» WORK TO BE COMPLETED:
Some entries follow. Reproduce exactly the lines starting at the one with "unfold expected_return. now rewrite Hlen." and stopping after the one with "goal_probability end_returns t1 n = Ok p1".

» RECORDS FOR PROCESSING:
(** C2: for a batch of [num_trials] final values, the reported
    expected value is the sum of the values divided by [num_trials],
    the arithmetic mean, and the reported probability of a goal [t]
    is the number of values [>= t] divided by [num_trials]; a value
    equal to [t] is counted. *)
Theorem summary_statistics (end_returns : list A) (t : A) (n : Z) :
  n = Z.of_nat (length end_returns) -> (0 < n)%Z ->
  expected_return end_returns n
  = Ok (sum end_returns / of_Z (Z.of_nat (length end_returns)))%num
  /\ goal_probability end_returns t n
     = Ok (inject_Z (Z.of_nat (count_reaching t end_returns))
           / inject_Z (Z.of_nat (length end_returns)))%Q
  /\ (forall (v : A) (rest : list A),
         (v =? t)%num = true ->
         count_reaching t (v :: rest) = S (count_reaching t rest)).
Proof.
  intros Hlen Hn. split; [|split].
  - destruct end_returns as [|v rest]; [simpl in Hlen; lia|].
    unfold expected_return. now rewrite Hlen.
  - rewrite (goal_probability_ok _ _ Hn). now rewrite Hlen.
  - intros v rest Hv. simpl. now rewrite (eqb_leb _ _ Hv).
Qed.

(** C7: for a fixed batch of [num_trials] values and goals
    [t1 <= t2], the probability reported for [t1] is at least the one
    reported for [t2], and both lie in [[0, 1]].  The batch may be
    shorter than [num_trials]; it is never longer. *)
Theorem goal_probability_monotone (end_returns : list A) (t1 t2 : A)
    (n : Z) :
  (t1 <=? t2)%num = true ->
  (0 < n)%Z -> (Z.of_nat (length end_returns) <= n)%Z ->
  exists p1 p2 : Q,
    goal_probability end_returns t1 n = Ok p1
    /\ goal_probability end_returns t2 n = Ok p2
    /\ (p2 <= p1)%Q
    /\ (0 <= p1 <= 1)%Q /\ (0 <= p2 <= 1)%Q.
Proof.
  intros Ht Hn Hlen.
  pose proof (count_reaching_antitone _ _ end_returns Ht) as Hmono.
  pose proof (count_reaching_le_length t1 end_returns) as H1.
  pose proof (count_reaching_le_length t2 end_returns) as H2.
  do 2 eexists.
  split; [now apply goal_probability_ok|].
  split; [now apply goal_probability_ok|].
  split; [apply ratio_le; lia|].
  split; apply ratio_unit_interval; lia.
Qed.

End Statistics.

(** ** The theorems on concrete runs *)

(** Three years sampled from a tape of two deviates. *)
Lemma trajectory_and_sample_lengths_witness :
  (0 <= 3)%Z
  /\ exists (rates : list Q) (s' : list Q),
       generate_return_rates 10 5 3 [1; 2] = (Ok rates, s')
       /\ Z.of_nat (length rates) = 3%Z.
Proof.
  split; [lia|].
  apply (proj2 (proj2 (@trajectory_and_sample_lengths Q (list Q) _ _))).
  lia.
Defined.

(** A fund of two years at 10% mean and 5% deviation, deviates 1 and
    -1: the rates are 15% and 5%. *)
Lemma make_mutual_fund_composition_witness :
  generate_return_rates 10 5 2 [1; - (1)]
  = (Ok [10 + 5 * 1; 10 + 5 * - (1)], [])
  /\ make_mutual_fund 10 5 2 5500 [1; - (1)]
     = (Ok (calculate_fund_returns 5500
              (map (fun percent => percent / of_Z 100)%num
                   [10 + 5 * 1; 10 + 5 * - (1)])
              (of_Z 0)),
        []).
Proof.
  split; [reflexivity|].
  apply (@make_mutual_fund_composition Q (list Q) _ _ 10 5 2 5500
           [1; - (1)] [] [10 + 5 * 1; 10 + 5 * - (1)]).
  reflexivity.
Defined.

(** [years = -1] with one trial, and no trial at all. *)
Lemma parameter_checks_witness :
  (-1 < 0)%Z
  /\ generate_return_rates 10%float 5.214%float (-1) [0.3%float]
     = (Raise (ValueError "negative dimensions are not allowed"), [0.3%float])
  /\ (0 <= 0)%Z
  /\ end_returns_per_trial
       (make_mutual_fund 10%float 5.214%float (-1) 5500%float) 0 [0.3%float]
     = (Ok [], [0.3%float]).
Proof.
  pose proof (@parameter_checks float (list float) _ _
                10%float 5.214%float (-1) 5500%float 0 [0.3%float])
    as [Hneg [_ Hnone]].
  split; [lia|]. split; [apply Hneg; lia|].
  split; [lia|]. apply Hnone. lia.
Defined.

(** [years = 0] with two trials. *)
Lemma zero_years_witness :
  (0 < 2)%Z
  /\ end_returns_per_trial
       (make_mutual_fund 10%float 5.214%float 0 5500%float) 2 [0.3%float]
     = (Raise (IndexError "list index out of range"), [0.3%float]).
Proof.
  split; [lia|].
  apply (proj2 (proj2 (proj2
    (@zero_years float (list float) _ _
       10%float 5.214%float 5500%float 2 [0.3%float])))).
  lia.
Defined.

(** Three trials, of which two reach 450000, one of them exactly. *)
Lemma summary_statistics_witness :
  expected_return [300000%float; 450000%float; 500000%float] 3
  = Ok ((0 + 300000 + 450000 + 500000) / 3)%float
  /\ goal_probability [300000%float; 450000%float; 500000%float]
       450000%float 3
     = Ok (2 # 3).
Proof.
  pose proof (@summary_statistics float _ _
                [300000%float; 450000%float; 500000%float] 450000%float 3
                eq_refl eq_refl)
    as [Hmean [Hprob _]].
  split; [exact Hmean | exact Hprob].
Defined.

(** The notebook's two goals on a batch of three trials. *)
Lemma goal_probability_monotone_witness :
  (450000 <=? 670000)%float = true
  /\ exists p1 p2 : Q,
       goal_probability [300000%float; 700000%float; 500000%float]
         450000%float 3 = Ok p1
       /\ goal_probability [300000%float; 700000%float; 500000%float]
            670000%float 3 = Ok p2
       /\ (p2 <= p1)%Q
       /\ (0 <= p1 <= 1)%Q /\ (0 <= p2 <= 1)%Q.
Proof.
  split; [reflexivity|].
  apply (@goal_probability_monotone float _ _
           [300000%float; 700000%float; 500000%float]
           450000%float 670000%float 3).
  - reflexivity.
  - reflexivity.
  - discriminate.
Defined.

(** * Further properties of the code *)

(** ** The accumulator, year by year *)

Section AccumulatorComposition.
Context {A : Type} `{Number A}.

Lemma final_value_cons (c r : A) (rs : list A) (p : A) :
  final_value c (r :: rs) p
  = final_value c rs ((p + c) * (of_Z 1 + r))%num.
Proof. reflexivity. Qed.

(** X1: a run over the years [rs1 ++ rs2] is the run over [rs1]
    followed by the run over [rs2] that starts from the value [rs1]
    ended with: [starting_principal] lets a trajectory be continued. *)
Theorem calculate_fund_returns_continue (c : A) (rs1 rs2 : list A) :
  forall p : A,
    calculate_fund_returns c (rs1 ++ rs2) p
    = calculate_fund_returns c rs1 p
      ++ calculate_fund_returns c rs2 (final_value c rs1 p).
Proof.
  induction rs1 as [|r rs1 IH]; intros p.
  - reflexivity.
  - rewrite <- app_comm_cons, !calculate_fund_returns_cons, final_value_cons.
    now rewrite IH.
Qed.

(** X2: the value of a year depends on the returns up to that year
    only: the first [k] values of a trajectory are the trajectory of
    the first [k] returns. *)
Theorem calculate_fund_returns_firstn (c : A) (rs : list A) :
  forall (k : nat) (p : A),
    firstn k (calculate_fund_returns c rs p)
    = calculate_fund_returns c (firstn k rs) p.
Proof.
  induction rs as [|r rs IH]; intros k p.
  - now rewrite !firstn_nil.
  - destruct k as [|k]; [reflexivity|].
    rewrite calculate_fund_returns_cons. cbn [firstn].
    now rewrite calculate_fund_returns_cons, IH.
Qed.

Lemma last_item_snoc (l : list A) (x : A) : last_item (l ++ [x]) = Ok x.
Proof. unfold last_item. now rewrite rev_app_distr. Qed.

» TASK RESULT:
    unfold expected_return. now rewrite Hlen.
  - rewrite (goal_probability_ok _ _ Hn). now rewrite Hlen.
  - intros v rest Hv. simpl. now rewrite (eqb_leb _ _ Hv).
Qed.

(** C7: for a fixed batch of [num_trials] values and goals
    [t1 <= t2], the probability reported for [t1] is at least the one
    reported for [t2], and both lie in [[0, 1]].  The batch may be
    shorter than [num_trials]; it is never longer. *)
Theorem goal_probability_monotone (end_returns : list A) (t1 t2 : A)
    (n : Z) :
  (t1 <=? t2)%num = true ->
  (0 < n)%Z -> (Z.of_nat (length end_returns) <= n)%Z ->
  exists p1 p2 : Q,
    goal_probability end_returns t1 n = Ok p1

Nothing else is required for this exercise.